Sunday, 18 June 2023

St Mary Balcombe Trinity 2 (11th of Year A) 18.6.23

 

One scheme of preaching is to hold the bible in one hand (show) and the newspaper (show) in the other and see how they come together. 

I followed this scheme on Wednesday after Alison sent me our scripture readings and, as I did, I noted first a verse from each of today’s three readings touching on the unconditional love of God. 

Here they are: ‘I bore you on eagles’ wings and brought you to myself’. Exodus 19:4b

‘God proves his love for us in that while we still were sinners Christ died for us’. Romans 5:8

‘Jesus had compassion for them, because they were harassed and helpless’. Matthew 9:36a.

Inspired by these texts I picked up The Times and this passage leaped out at me under the pictures of two fine looking young people, Barnaby Webber and Grace O’Malley-Kumar (show)

‘The residents of Ilkeston Road, a built-up and busy student area of Nottingham, were used to the raucous night-time sounds of drunken revellers and police sirens. But the scream that cut through the heavy summer air in the early hours yesterday was clearly more sinister. Two university students, set upon and stabbed as they returned to their digs after a night out, were the first victims of a 90-minute rampage that resulted in a third killing elsewhere, three more people injured in a vehicle ramming attack, and a city in shock.

‘Ilkeston Road was relatively quiet at 4am when there was a “blood-curdling” scream and the two young victims, who attended the University of Nottingham, were seen tussling with a black man dressed in dark clothing and wearing a hood. Barnaby Webber, 19, a cricketer who previously attended Taunton School, was stabbed multiple times before he died in the street. His female companion, named locally as Grace O’Malley-Kumar, also 19, screamed “help” before staggering to a nearby house and collapsed at the front door. They had been returning from an end of term party and were just a few minutes walk from their homes’.

The tragic loss of two lovely young people of immense potential vexed my spirit. I found myself praying for Barnaby and Grace and another older victim, Ian Coates, with prayer fuelled by the scripture passages for Trinity 2 that had just impacted me, part of the three passages we have just heard in St Mary’s as preparation for pleading Christ’s Sacrifice at the parish eucharist. 

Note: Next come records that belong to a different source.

(** When a caller contacts the source, every token granted so far has run out
    up to the buffer. *)
Lemma contact_after_expiry p cs σ i c token e :
  session_inv p cs σ → valid_token p (state σ) (now (world σ)) = Ok None →
  cs !! i = Some c → grants c token e →
  (e ≤ now (world σ) + refresh_buffer p * 1000)%Z.
Proof.
  intros [Ht Hti Hs _ _] Hv Hi Hg.
  destruct (granted_last cs i c Hi) as (k & d & Hl & Hk & Hle); [by eapply grants_granted|].
  rewrite Hl in Ht. destruct Ht as (tok' & e' & Hg' & Ha & He).
  pose proof (valid_token_none p _ _ e' Hv ltac:(by rewrite Ha) He).
  destruct (decide (i = k)) as [->|].
  - assert (d = c) as -> by congruence. destruct Hg as (r1 & Hr1 & _ & ->), Hg' as (r2 & Hr2 & _ & ->).
    rewrite Hr1 in Hr2. injection Hr2 as <-. done.
  - pose proof (Hs i k c d token e Hi Hk ltac:(lia) Hg).
    rewrite Forall_lookup in Hti. specialize (Hti k d Hk). simpl in Hti. lia.
Qed.

Lemma store_response_spec s r t res s' : store_response s r t = (res, s') →
  (∀ resp, r = Ok resp → ((t + lifetime resp * 1000) / 1000 < I63)%Z) →
  match r with
  | Ok resp =>
      s' = mkState (Some (access_token resp))
             (match refresh_token resp with Some x => Some x | None => st_refresh_token s end)
             (Some (t + lifetime resp * 1000)%Z) ∧ res = Ok (access_token resp)
  | _ => s' = s
  end.
Proof.
  unfold store_response. destruct r as [resp|e|]; intros Hst Hr; [|congruence..].
  unfold update, instant_add in Hst. specialize (Hr resp eq_refl). apply Z.ltb_lt in Hr.
  rewrite Hr in Hst. simpl in Hst. injection Hst as <- <-. done.
Qed.

Lemma session_inv_contact p cs σ r s1 w' s2 res cl `{TokenSourceLaws}
    (Hc : cache_time p)
    (c := mkContact (now (world σ)) (now w') (st_refresh_token (state σ))
      (rejected p (state σ) (world σ)) r) :
  session_inv p cs σ → representable c →
  valid_token p (state σ) (now (world σ)) = Ok None →
  acquire p (state σ) (world σ) = (r, s1, w') → store_response s1 r (now w') = (res, s2) →
  session_inv p (cs ++ [c])%list (mkSession s2 w' cl).
Proof.
  intros Hinv Hrep Hv Ha Hst. pose proof (acquire_spec p _ _ _ _ _ Hc Ha) as [Htime Hs1].
  apply store_response_spec in Hst; [|exact Hrep].
  pose proof Hinv as [Ht Hti Hs Hrf Hu]. split; cbn [state world].
  - rewrite last_granted_snoc. destruct (decide (granted c)) as [Hg|Hg].
    + unfold granted in Hg. simpl in Hg. destruct r as [resp|e|]; [|done..]. destruct Hst as [-> _].
      exists (access_token resp), (now w' + lifetime resp * 1000)%Z. split; [|done]. by exists resp.
    + destruct r as [resp|e|]; [by destruct Hg|..]; rewrite Hst, Hs1; by destruct (rejected _ _ _).
  - apply Forall_app. split; [|constructor; [simpl; lia|done]].
    eapply Forall_impl; [exact Hti|]. simpl. intros; lia.
  - intros i j d d' token e Hi Hj Hij Hg. apply lookup_snoc_Some in Hj as [[Hlt Hj]|[-> <-]].
    + rewrite lookup_app_l in Hi by lia. exact (Hs i j d d' token e Hi Hj Hij Hg).
    + rewrite lookup_app_l in Hi by lia. simpl. by eapply contact_after_expiry.
  - rewrite foldl_app. cbn [foldl]. rewrite <-Hrf. unfold refresh_after. subst c. cbn [c_response c_rejected].
    destruct r as [resp|e|]; [destruct Hst as [-> _]; simpl; destruct (refresh_token resp); [done|]|subst s2..];
      rewrite Hs1; by destruct (rejected p (state σ) (world σ)).
  - intros i d Hi. apply lookup_snoc_Some in Hi as [[Hlt Hi]|[-> <-]].
    + rewrite take_app_le by lia. by apply Hu.
    + rewrite take_app_length. done.
Qed.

‘That blood curdling scream, Lord, echoes in my heart’ I prayed. ‘That loud cry you made upon the Cross out of fear and pain, may it avail for Barnaby and Grace, ‘My God, my God, why have you deserted me?’ You prove your love for us in dying for us. Jesus have compassion on them and their families and Nottingham and all impacted by this news report for we feel harassed and helpless in the face of this event. You, Lord, are mightier than the eagles so bear their souls as on eagles’ wings to bring them to yourself. Amen’.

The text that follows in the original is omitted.